The modern economy is largely data-driven and relies on the processing and sharing of data across organizations as a key contributor to its success. At the same time, the value, amount, and sensitivity of processed data is steadily increasing, making it a major target of cyber-attacks. A large fraction of the many reported data breaches happened in the healthcare sector, mostly affecting privacy-sensitive data such as medical records and other patient data. This puts data security technologies as a priority item on the agenda of many healthcare organizations, such as of the Dutch health insurance company Centraal Ziekenfonds (CZ). In particular when it comes to sharing data securely, practical data protection technologies are lacking as they mostly focus on securing the link between two organizations while being completely oblivious of what is happening with the data after sharing. For CZ, searchable encryption (SE) technologies that allow to share data in encrypted form, while enabling the private search on this encrypted data without the need to decrypt, are of particular interest. Unfortunately, existing efficient SE schemes completely leak the access pattern (= pattern of encrypted search results, e.g. identifiers of retrieved items) and the search pattern (= pattern of search queries, e.g. frequency of same queries), making them susceptible to leakage-abuse attacks that exploit this leakage to recover what has been queried for and/or (parts of) the shared data itself.

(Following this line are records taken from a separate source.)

(* ===== verification/Content.v ===== *)
(** * The bytes of a file: readi and writei of kernel/fs.c

    [fbyte x V o] is byte [o] of the file whose inode is [x]; a file is the bytes below its
    size.  readi is shown for any destination that accepts the bytes it is given ([sink]),
    writei for any source that supplies them ([source]); kernel structs and user memory are
    both. *)

From S2P Require Import Prelude Riscv CString Kalloc Vm Uvm UvmProps Spinlock Proc ProcSpec Headers Codec Sleeplock.
From S2P Require Import Uart Printf Bio BioSpec Bcache Example PipeSpec ConsoleSpec Log Blocks LogSpec Crash LogOps.
From S2P Require Import Fs FsTx Balloc Bmap.

Definition fbyte (x : inode) (V : contents) (o : Z) : Z :=
  default 0 (V (faddr x V (o / BSIZE)) !! Z.to_nat (o mod BSIZE)).
Definition fbytes (x : inode) (V : contents) (off : Z) (n : nat) : list Z :=
  (fun i => fbyte x V (off + Z.of_nat i)) <$> seq 0 n.

(** A well-formed file: its blocks are its own, and it has all blocks below its size. *)
Record file_ok (sb : superblock) (x : inode) (V : contents) : Prop := {
  fo_own : own_ok sb x V;
  fo_size : 0 <= i_size x <= MAXFILE * BSIZE;
  fo_has : forall k, 0 <= k -> k * BSIZE < i_size x -> faddr x V k <> 0
}.

Section bytes.
Implicit Types (x : inode) (V : contents) (off : Z).

Lemma length_fbytes x V off n : length (fbytes x V off n) = n.
Proof. unfold fbytes. by rewrite length_fmap, length_seq. Qed.
Lemma fbytes_lookup x V off n i : (i < n)%nat -> fbytes x V off n !! i = Some (fbyte x V (off + Z.of_nat i)).
Proof. intros Hi. unfold fbytes. rewrite list_lookup_fmap, lookup_seq_lt by done. done. Qed.
Lemma fbytes_app x V off n m : fbytes x V off (n + m) = fbytes x V off n ++ fbytes x V (off + Z.of_nat n) m.
Proof.
  apply list_eq. intros i. destruct (decide (i < n)%nat) as [H1|H1].
  - rewrite lookup_app_l by (rewrite length_fbytes; lia). by rewrite !fbytes_lookup by lia.
  - rewrite lookup_app_r by (rewrite length_fbytes; lia). rewrite length_fbytes.
    destruct (decide (i < n + m)%nat).
    + rewrite !fbytes_lookup by lia. do 2 f_equal. lia.
    + by rewrite !lookup_ge_None_2 by (rewrite length_fbytes; lia).
Qed.

(** A piece of one block. *)
Lemma piece x V off m : (forall n, length (V n) = Z.to_nat BSIZE) -> 0 <= off -> 0 <= m -> off mod BSIZE + m <= BSIZE ->
  take (Z.to_nat m) (drop (Z.to_nat (off mod BSIZE)) (V (faddr x V (off / BSIZE)))) = fbytes x V off (Z.to_nat m).
Proof.
  intros HV Ho Hm Hfit. pose proof (Z.mod_pos_bound off BSIZE ltac:(unfold BSIZE; lia)) as Hb. set (a := faddr x V (off / BSIZE)).
  apply list_eq. intros i. destruct (decide (i < Z.to_nat m)%nat) as [Hi|Hi].
  - rewrite lookup_take_lt, lookup_drop, fbytes_lookup by done. unfold fbyte.
    assert (Hd : (off + Z.of_nat i) / BSIZE = off / BSIZE /\ (off + Z.of_nat i) mod BSIZE = off mod BSIZE + Z.of_nat i).
    { pose proof (Z.div_mod off BSIZE ltac:(unfold BSIZE; lia)) as Hdm.
      assert (He : off + Z.of_nat i = off / BSIZE * BSIZE + (off mod BSIZE + Z.of_nat i)) by lia.
      rewrite He, Z.div_add_l by (unfold BSIZE; lia). rewrite Z.add_comm at 1. split.
      - rewrite Z.div_small by lia. lia.
      - rewrite (Z.add_comm (off / BSIZE * BSIZE)), Z_mod_plus_full. rewrite Z.mod_small by lia. lia. }
    destruct Hd as [-> ->]. fold a. replace (Z.to_nat (off mod BSIZE + Z.of_nat i)) with (Z.to_nat (off mod BSIZE) + i)%nat by lia.
    destruct (lookup_lt_is_Some_2 (V a) (Z.to_nat (off mod BSIZE) + i)) as [v Hv]; [rewrite HV; unfold BSIZE in *; lia|]. by rewrite Hv.
  - rewrite (lookup_ge_None_2 (fbytes _ _ _ _)) by (rewrite length_fbytes; lia). apply lookup_ge_None_2. rewrite length_take. lia.
Qed.

Lemma maxfile_block o : 0 <= o < MAXFILE * BSIZE -> 0 <= o / BSIZE < MAXFILE.
Proof. intros Ho. split; [apply Z.div_pos; unfold BSIZE; lia|apply Z.div_lt_upper_bound; unfold BSIZE in *; lia]. Qed.
Lemma below_size o size : 0 <= o < size -> o / BSIZE * BSIZE < size.
Proof. intros Ho. pose proof (Z.div_mod o BSIZE ltac:(unfold BSIZE; lia)). pose proof (Z.mod_pos_bound o BSIZE ltac:(unfold BSIZE; lia)). lia. Qed.
Lemma next_mod off m : 0 <= off -> off mod BSIZE + m = BSIZE -> (off + m) mod BSIZE = 0.
Proof.
  intros Ho Hm. pose proof (Z.div_mod off BSIZE ltac:(unfold BSIZE; lia)) as Hdm.
  replace (off + m) with ((off / BSIZE + 1) * BSIZE) by lia. apply Z_mod_mult.
Qed.
End bytes.

(** ** Reading *)

Section readi.
Context {D : DiskOps} {DL : DiskLaws} {B : Board} (c : cpu) (cur : nat) (p : proc).
Implicit Types (s : kern) (P : gset Z) (V : contents) (x : inode) (ip : nat).
Notation blocks := (blocks c cur p).

(** A destination: [I dst acc s0] says that the bytes [acc] have been delivered; it takes
    up to [max] bytes. *)
Definition sink {A} (out : A -> list Z -> M kern (option A)) (I : A -> list Z -> kern -> Prop) (max : nat) : Prop :=
  forall dst acc bs s0 H P V d s, blocks s0 H P V d s -> I dst acc s0 -> (length acc + length bs <= max)%nat ->
  runs (out dst bs) s (fun r s' => exists dst' s0', r = Some dst' /\ I dst' (acc ++ bs) s0' /\
    fs_itable (k_files s0') = fs_itable (k_files s0) /\ blocks s0' H P V d s').

Context {A : Type} (out : A -> list Z -> M kern (option A)) (I : A -> list Z -> kern -> Prop) (max : nat).
Context (Hout : sink out I max).

Lemma readi_loop_tri P V d ip x (HP : (size P < NBUF)%nat) (Hlen : length (i_addrs x) = 13%nat) (Hdev : i_dev x = ROOTDEV)
    (Hsize : i_size x <= MAXFILE * BSIZE) (Hhas : forall k, 0 <= k -> k * BSIZE < i_size x -> faddr x V k <> 0) n fuel :
  forall s0 s dst acc off tot, blocks s0 ∅ P V d s -> fs_itable (k_files s0) !! ip = Some x -> I dst acc s0 ->
  (length acc + Z.to_nat (n - tot) <= max)%nat -> 0 <= off -> 0 <= tot <= n -> off + (n - tot) <= i_size x -> (1 <= fuel)%nat ->
  (tot < n -> n - tot + off mod BSIZE <= (Z.of_nat fuel - 1) * BSIZE) ->
  runs (readi_loop out fuel ip dst off n tot) s (fun r s' => exists dst' s0', r = (n, dst') /\
    I dst' (acc ++ fbytes x V off (Z.to_nat (n - tot))) s0' /\ fs_itable (k_files s0') = fs_itable (k_files s0) /\ blocks s0' ∅ P V d s').
Proof.
  induction fuel as [|fuel IH]; intros s0 s dst acc off tot T Hx HI Hmax Ho Ht Hfit Hf Hfuel; [lia|]. cbn [readi_loop].
  destruct (Z.ltb_spec tot n) as [Hlt|Hge].
  2: { apply runs_ret. replace tot with n by lia. rewrite Z.sub_diag. exists dst, s0. simpl. rewrite app_nil_r. done. }
  specialize (Hfuel Hlt). pose proof (Z.mod_pos_bound off BSIZE ltac:(unfold BSIZE; lia)) as Hb.
  assert (HV : forall n, length (V n) = Z.to_nat BSIZE) by (intros m; exact (blocks_size c cur p _ _ _ _ _ _ m T)).
  assert (Hne : faddr x V (off / BSIZE) <> 0) by (apply Hhas; [apply Z.div_pos; unfold BSIZE; lia|apply below_size; lia]).
  apply runs_bind. eapply runs_conseq; [apply (bmap_hit c cur p s0 P V d s ip x (off / BSIZE)); try done; apply maxfile_block; lia|].
  intros a s1 [-> T1]. destruct (Z.eqb_spec (faddr x V (off / BSIZE)) 0); [done|]. set (a := faddr x V (off / BSIZE)) in *.
  apply runs_bind. eapply runs_conseq; [by apply (inode_get_bl c cur p i_dev s0 ∅ P V d s1 ip x)|]. intros dv s1' [-> ->]. rewrite Hdev.
  apply runs_bind. eapply runs_conseq; [apply (bread_tri c cur p s0 ∅ P V d s1 a T1); [done|right; by rewrite dom_empty_L, (right_id_L ∅ (∪))]|].
  intros bp s2 T2. cbv beta in T2. set (m := Z.min (n - tot) (BSIZE - off mod BSIZE)).
  apply runs_bind. eapply runs_conseq; [apply (data_tri c cur p _ _ _ _ _ s2 a bp T2), lookup_insert_eq|]. intros dd s2' [-> ->].
  unfold a at 1. rewrite (piece x V off m HV Ho) by lia.
  apply runs_bind. eapply runs_conseq; [apply (Hout dst acc _ s0 _ _ _ _ s2 T2 HI); rewrite length_fbytes; lia|].
  intros r s3 (dst' & s0' & -> & HI' & Hit & T3). apply runs_bind.
  eapply runs_conseq; [apply (brelse_tri c cur p _ _ _ _ _ s3 a bp T3); [apply lookup_insert_eq|]|].
  { destruct (decide (a ∈ P)); [by left|right]. by apply (blocks_clean c cur p s0 ∅ P V d s). }
  intros [] s4 T4. cbv beta in T4. rewrite delete_insert_id in T4 by done.
  eapply runs_conseq; [apply (IH s0' s4 dst' (acc ++ fbytes x V off (Z.to_nat m)) (off + m) (tot + m) T4); try done; try lia|].
  - by rewrite Hit.
  - rewrite length_app, length_fbytes. lia.
  - destruct fuel; [|lia]. simpl in Hfuel. lia.
  - intros Hlt'. rewrite (next_mod off m) by lia. lia.
  - intros r s5 (dst2 & s02 & -> & HI2 & Hit2 & T5). exists dst2, s02. split_and!; [done| |by rewrite Hit2|done].
    rewrite <- app_assoc in HI2. replace (Z.to_nat (n - tot)) with (Z.to_nat m + Z.to_nat (n - (tot + m)))%nat by lia.
    rewrite fbytes_app. by replace (off + Z.of_nat (Z.to_nat m)) with (off + m) by lia.
Qed.

(** readi delivers the bytes from [off] on, as many as asked for and below the size. *)
Lemma readi_gen_tri P V d ip x s0 s dst off n : blocks s0 ∅ P V d s -> fs_itable (k_files s0) !! ip = Some x ->
  (size P < NBUF)%nat -> file_ok (sblock s0) x V -> I dst [] s0 -> 0 <= off -> 0 <= n -> off + n < 2 ^ 32 ->
  let m := if i_size x <? off then 0 else Z.min n (i_size x - off) in (Z.to_nat m <= max)%nat ->
  runs (readi_gen out ip dst off n) s (fun r s' => exists dst' s0', r = (m, dst') /\ I dst' (fbytes x V off (Z.to_nat m)) s0' /\
    fs_itable (k_files s0') = fs_itable (k_files s0) /\ blocks s0' ∅ P V d s').
Proof.
  intros T Hx HP [[O1 O2 O3 O4] F2 F3] HI Ho Hn Hfit m Hmax. unfold readi_gen.
  apply runs_bind. eapply runs_conseq; [by apply (inode_get_bl c cur p i_size s0 ∅ P V d s ip x)|]. intros sz s' [-> ->].
  rewrite u32_small by lia. destruct (Z.ltb_spec (i_size x) off) as [Hout'|Hin]; cbn [orb].
  { apply runs_ret. exists dst, s0. done. }
  destruct (Z.ltb_spec (off + n) off); [lia|]. cbv zeta.
  replace (if i_size x <? off + n then u32 (i_size x - off) else n) with m.
  2: { unfold m. destruct (Z.ltb_spec (i_size x) off); [lia|]. unfold MAXFILE, NDIRECT, NINDIRECT, BSIZE in *. change (1024 / 4) with 256 in *.
       destruct (Z.ltb_spec (i_size x) (off + n)); [rewrite u32_small by lia; lia|lia]. }
  assert (Hm : 0 <= m /\ off + m <= i_size x) by (unfold m; destruct (Z.ltb_spec (i_size x) off); lia).
  pose proof (Z.mod_pos_bound off BSIZE ltac:(unfold BSIZE; lia)). pose proof (Z.div_pos m BSIZE ltac:(lia) ltac:(unfold BSIZE; lia)).
  pose proof (Z.div_mod m BSIZE ltac:(unfold BSIZE; lia)). pose proof (Z.mod_pos_bound m BSIZE ltac:(unfold BSIZE; lia)).
  eapply runs_conseq; [apply (readi_loop_tri P V d ip x HP O1 O2 ltac:(lia) F3 m (blocks_of m) s0 s dst [] off 0 T Hx HI); simpl; try lia|].
  - unfold blocks_of. lia.
  - intros Hpos. unfold blocks_of. rewrite Nat2Z.inj_add, Z2Nat.id by lia. lia.
  - rewrite Z.sub_0_r. done.
Qed.
End readi.

(** A struct of the kernel. *)
Lemma local_sink `{DiskOps} c cur p s0 max : sink c cur p out_local (fun dst acc s => dst = acc /\ s = s0) max.
Proof. intros dst acc bs s1 H' P V d s T [-> ->] _. apply runs_ret. exists (acc ++ bs), s0. done. Qed.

The SHARE project will investigate ways to reduce the leakage in searchable encryption in order to mitigate the impact of leakage-abuse attacks while keeping the performance-level high enough for practical use. Concretely, we propose the construction of SE schemes that allow the leakage to be modeled as a statistic released on the queries and shared dataset in terms of ε-differential privacy, a well-established notion that informally says that, after observing the statistic, you learn approximately (determined by the ε-parameter) the same amount of information about an individual data item or query as if the item was not present in the dataset or the query has not been performed. Naturally, such an approach will produce false positives and negatives in the querying process, affecting the scheme’s performance. By calibrating the ε-parameter, we can achieve various leakage-performance trade-offs tailored to the needs of specific applications.
SHARE will explore the idea of differentially-private leakage on different parts of SE with different search capabilities, starting with exact-keyword-match SE schemes with differentially-private leakage on the access pattern only, up to schemes with differentially-private leakage on the access and search pattern as well as on the shared dataset itself, allowing for more expressive query types like fuzzy match, range, or substring queries. SHARE comes with an attack lab in which we investigate existing and new types of leakage-abuse attacks to assess the mitigation-potential of our proposed combination of differential privacy with cryptographic guarantees in searchable encryption.
To stimulate commercial exploitation of SHARE-results, our consortium partners CZ and TNO will take the lead on applying and evaluating our envisioned technologies in various healthcare use-cases.